The formula is tetrasodium borate-Na2B4O7.10H2O
Given- 0.0132 mol Na2B4O7 and 0.1311 mol H2O
Step 1
Using the molar mass of the anhydrous Na2B4O7 and its mass percentage, we can calculate the molar mass of the hydrate (if we look at it as 100% of the mass) by stoichiometry.
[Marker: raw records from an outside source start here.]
(** * Further properties of the components *)

(** ** What a run leaves in [outputs] *)

(** Takes a run apart along every read and every assertion. *)
Ltac py_paths :=
  unfold mbind, Py_bind, getitem, assert, setitem, raise, mret, Py_ret;
  repeat match goal with
    | |- context [match ?d !! ?n with _ => _ end] => destruct (d !! n); simpl
    | |- context [bool_decide ?P] => destruct (bool_decide P); simpl
    end.

(** X1.  None of the four brake-pad [compute] functions stores anything
    in a run that raises: every read and every assertion stands before the
    first assignment to [outputs]. *)
Theorem compute_stores_nothing_on_error :
  stores_nothing_on_error FrictionCoefficient.compute
  /\ stores_nothing_on_error HeatConduction.compute
  /\ stores_nothing_on_error HeatConvective.compute
  /\ stores_nothing_on_error HeatGeneration.compute.
Proof.
  split_and!; intros options inputs outputs e.
  - unfold FrictionCoefficient.compute. py_paths; congruence.
  - unfold HeatConduction.compute. py_paths; congruence.
  - unfold HeatConvective.compute. py_paths; congruence.
  - unfold HeatGeneration.compute. py_paths; congruence.
Qed.

(** X1 on a conduction pad that is not hotter than its contact. *)
Lemma compute_stores_nothing_on_error_witness :
  (HeatConduction.compute HeatConduction.initialize
     HeatConduction.setup_inputs HeatConduction.setup_outputs).1
    = Raise (AssertionError None)
  /\ (HeatConduction.compute HeatConduction.initialize
        HeatConduction.setup_inputs HeatConduction.setup_outputs).2
     = HeatConduction.setup_outputs.
Proof.
  assert (Hrun :
    HeatConduction.compute HeatConduction.initialize
      HeatConduction.setup_inputs HeatConduction.setup_outputs
    = (Raise (AssertionError None), HeatConduction.setup_outputs)).
  { unfold HeatConduction.compute.
    erewrite bind_Ok by (apply getitem_Some; reflexivity). py_pass.
    erewrite bind_Ok by (apply getitem_Some; reflexivity). py_pass.
    erewrite bind_Ok by (apply getitem_Some; reflexivity).
    erewrite bind_Ok by (apply getitem_Some; reflexivity).
    py_fail. reflexivity. }
  split.
  - now rewrite Hrun.
  - apply (proj1 (proj2 compute_stores_nothing_on_error)
             _ _ _ (AssertionError None)).
    now rewrite Hrun.
Defined.

(** X2.  Each [compute] writes its own outputs only: whatever the outcome,
    an entry of [outputs] under another name is what it was. *)
Theorem compute_writes_only_its_outputs :
  writes_only ["FrictionCoefficient"] FrictionCoefficient.compute
  /\ writes_only ["HeatRate"] HeatConduction.compute
  /\ writes_only ["HeatRate"] HeatConvective.compute
  /\ writes_only ["HeatRatePad"; "HeatRateTrack"] HeatGeneration.compute.
Proof.
  split_and!; intros options inputs outputs name Hname.
  - unfold FrictionCoefficient.compute. py_paths; try reflexivity.
    apply lookup_insert_ne. set_solver.
  - unfold HeatConduction.compute. py_paths; try reflexivity.
    apply lookup_insert_ne. set_solver.
  - unfold HeatConvective.compute. py_paths; try reflexivity.
    apply lookup_insert_ne. set_solver.
  - unfold HeatGeneration.compute. py_paths; try reflexivity.
    rewrite !lookup_insert_ne by set_solver. reflexivity.
Qed.

(** X2 on a heat-generation run that completes, seen from an output of
    another component kept in the same dictionary. *)
Lemma compute_writes_only_its_outputs_witness :
  (HeatGeneration.compute HeatGeneration.initialize
     HeatGeneration.setup_inputs
     (<["HeatRate" := 7]> HeatGeneration.setup_outputs)).2 !! "HeatRate"
  = Some 7.
Proof.
  rewrite (proj2 (proj2 (proj2 compute_writes_only_its_outputs))
             HeatGeneration.initialize HeatGeneration.setup_inputs
             (<["HeatRate" := 7]> HeatGeneration.setup_outputs) "HeatRate").
  - reflexivity.
  - repeat (apply not_elem_of_cons; split; [discriminate|]).
    apply not_elem_of_nil.
Defined.

(** ** HeatConduction and HeatConvective: failures *)

(** X3.  Which error a heat-loss [compute] ends with: [KeyError] when its
    option is missing; its own message when the coefficient is not
    positive, before any input is read; the area message when the area is
    not positive; a bare assertion error when the pad is not hotter than
    the other body.  Nothing is stored in any of these runs. *)
Theorem heat_loss_failure_order :
  heat_loss_failures HeatConduction.compute
    "ThermalContactConductance" "AreaContact" "TemperatureContact"
    "Conductance must be positive"
  /\
  heat_loss_failures HeatConvective.compute
    "ConvectiveCoefficient" "AreaBrakePad" "TemperatureSurrounding"
    "Convective Coefficient must be positive".
Proof.
  split; intros options inputs outputs; split_and!.
  - intros Hk. unfold HeatConduction.compute.
    now rewrite (bind_Raise _ _ _ _ _ (getitem_None _ _ _ Hk)).
  - intros k Hk Hle. unfold HeatConduction.compute. py_read Hk. now py_fail.
  - intros k A Hk Hkpos HA Hle. unfold HeatConduction.compute.
    py_read Hk. py_pass. py_read HA. now py_fail.
  - intros k A T_other T_pad Hk Hkpos HA HApos Hother Hpad Hle.
    unfold HeatConduction.compute.
    py_read Hk. py_pass. py_read HA. py_pass. py_read Hother. py_read Hpad.
    now py_fail.
  - intros Hk. unfold HeatConvective.compute.
    now rewrite (bind_Raise _ _ _ _ _ (getitem_None _ _ _ Hk)).
  - intros k Hk Hle. unfold HeatConvective.compute. py_read Hk. now py_fail.
  - intros k A Hk Hkpos HA Hle. unfold HeatConvective.compute.
    py_read Hk. py_pass. py_read HA. now py_fail.
  - intros k A T_other T_pad Hk Hkpos HA HApos Hother Hpad Hle.
    unfold HeatConvective.compute.
    py_read Hk. py_pass. py_read HA. py_pass. py_read Hother. py_read Hpad.
    now py_fail.
Qed.

(** X3 on a conduction component whose conductance is [0], run on no
    inputs at all, and on a convection component with a zero area. *)
Lemma heat_loss_failure_order_witness :
  HeatConduction.compute
    (<["ThermalContactConductance" := 0]> HeatConduction.initialize) ∅
    HeatConduction.setup_outputs
  = (Raise (AssertionError (Some "Conductance must be positive")),
     HeatConduction.setup_outputs)
  /\
  HeatConvective.compute HeatConvective.initialize
    (<["AreaBrakePad" := 0]> HeatConvective.setup_inputs)
    HeatConvective.setup_outputs
  = (Raise (AssertionError
              (Some "Area must be a positive non-zero quantity")),
     HeatConvective.setup_outputs).
Proof.
  split.
  - refine (proj1 (proj2 (proj1 heat_loss_failure_order
              (<["ThermalContactConductance" := 0]> HeatConduction.initialize)
              ∅ HeatConduction.setup_outputs)) 0 _ _);
      first [reflexivity | lra].
  - refine (proj1 (proj2 (proj2 (proj2 heat_loss_failure_order
              HeatConvective.initialize
              (<["AreaBrakePad" := 0]> HeatConvective.setup_inputs)
              HeatConvective.setup_outputs))) 0.5 0 _ _ _ _);
      first [reflexivity | lra].
Defined.

(** ** FrictionCoefficient: the constructor and the test *)

Lemma set_option_Ok_iff (options : gmap string R) (kw : string * R) :
  (exists options', set_option options kw = Ok options')
  <-> is_Some (options !! kw.1).
Proof.
  unfold set_option. destruct (options !! kw.1) as [old|]; split.
  - now eexists.
  - now eexists.
  - now intros [options' [=]].
  - now intros [old [=]].
Qed.
Lemma undo_loop_err : forall ops (s : St) c s' msg,
  undo_loop s ops c = (s', Err msg) ->
  exists pre op post s1 k, ops = pre ++ op :: post /\ undo_run s pre s1 k /\
    fs_exists s1 (op_to op) = true /\ fs_move_file s1 (op_to op) (op_from op) = (s', false).
Proof.
  induction ops as [|op rest IH]; intros s c s' msg; cbn [undo_loop]; [discriminate|].
  destruct (fs_exists s (op_to op)) eqn:Hex.
  - destruct (fs_move_file s (op_to op) (op_from op)) as [s1 ok] eqn:Hmv.
    destruct ok.
    + intros Hrun. destruct (IH _ _ _ _ Hrun) as (pre & op' & post & s2 & k & -> & Hr & He & Hm).
      exists (op :: pre), op', post, s2, (S k). split; [done|]. split; [|done].
      by eapply undo_run_move.
    + intros [= <- _]. exists [], op, rest, s, 0%nat. repeat split; try done. constructor.
  - intros Hrun. destruct (IH _ _ _ _ Hrun) as (pre & op' & post & s2 & k & -> & Hr & He & Hm).
    exists (op :: pre), op', post, s2, k. split; [done|]. split; [|done]. by constructor.
Qed.

End ExecuteProps.

(** Claim C5 (as the code has it): an operation of [execute] yields a
    journal entry exactly when the parent directory exists or is
    created, conflict handling gives a destination, and the effect
    reports success; the entry is the operation with [to] replaced by
    the final destination, and when a journal path is given its line is
    appended to that file right after the effect, in the state the next
    operation starts from, the append's own failure being ignored.  A
    [HardLink] whose source is already gone reports success without
    doing anything. *)
Theorem execute_step_entry {St : Type} `{Fs St} (env : Env) (e : Engine)
    (journal_path : option string) (s : St) (op : Operation) (s' : St) (x : Operation) :
  execute_step env e journal_path s op = Ret (s', Some x) <->
  exists parent s1 final_to s2,
    path_parent (op_to op) = Some parent /\
    (if fs_exists s parent then (s, true) else fs_create_dir_all s parent) = (s1, true) /\
    handle_conflict env e s1 op = Ret (Ok (Some final_to)) /\
    apply_op s1 op final_to = (s2, true) /\ x = with_to op final_to /\
    s' = match journal_path with Some p => fst (append_to_file s2 p x) | None => s2 end.
Proof.
  split; [apply execute_step_some|].
  intros (parent & s1 & t & s2 & Hp & Hdir & Hhc & Hap & -> & ->).
  unfold execute_step. rewrite Hp, Hdir. cbn [negb]. rewrite Hhc. cbn [obind].
  rewrite Hap. reflexivity.
Qed.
Molar mass of Na = (22.990 g/mol)
Molar mass of B = (10.811 g/mol)
Molar mass of O = (15.999 g/mol)
Molar mass of Na2B4O7= 2⋅22.990 g/mol +4⋅10.811 g/mol +7⋅15.999 g/mol = 201.217 g/mol
201.217g/mol : 52.8%=x g/mol : 100%
x g/mol = 201.217 g/mol⋅100%÷52.8 %
x g/mol= 381.093 g/mol
Step 2
In 381.093 g of hydrate, we have 201.217 g of anhydrous Na2B4O7 , the rest of the mass is water.
381.093g−201.217g= 179.876 g of water
Molar mass of H = 1.008 g/mol
Molar mass of O = 15.999 g/mol
Molar mass of H2O= 1.008 g/mol+ 15.999g/mol = 18.015 g/mol
179.876g ÷18.015 = 9.98= 10 moles of water per mole of hydrate.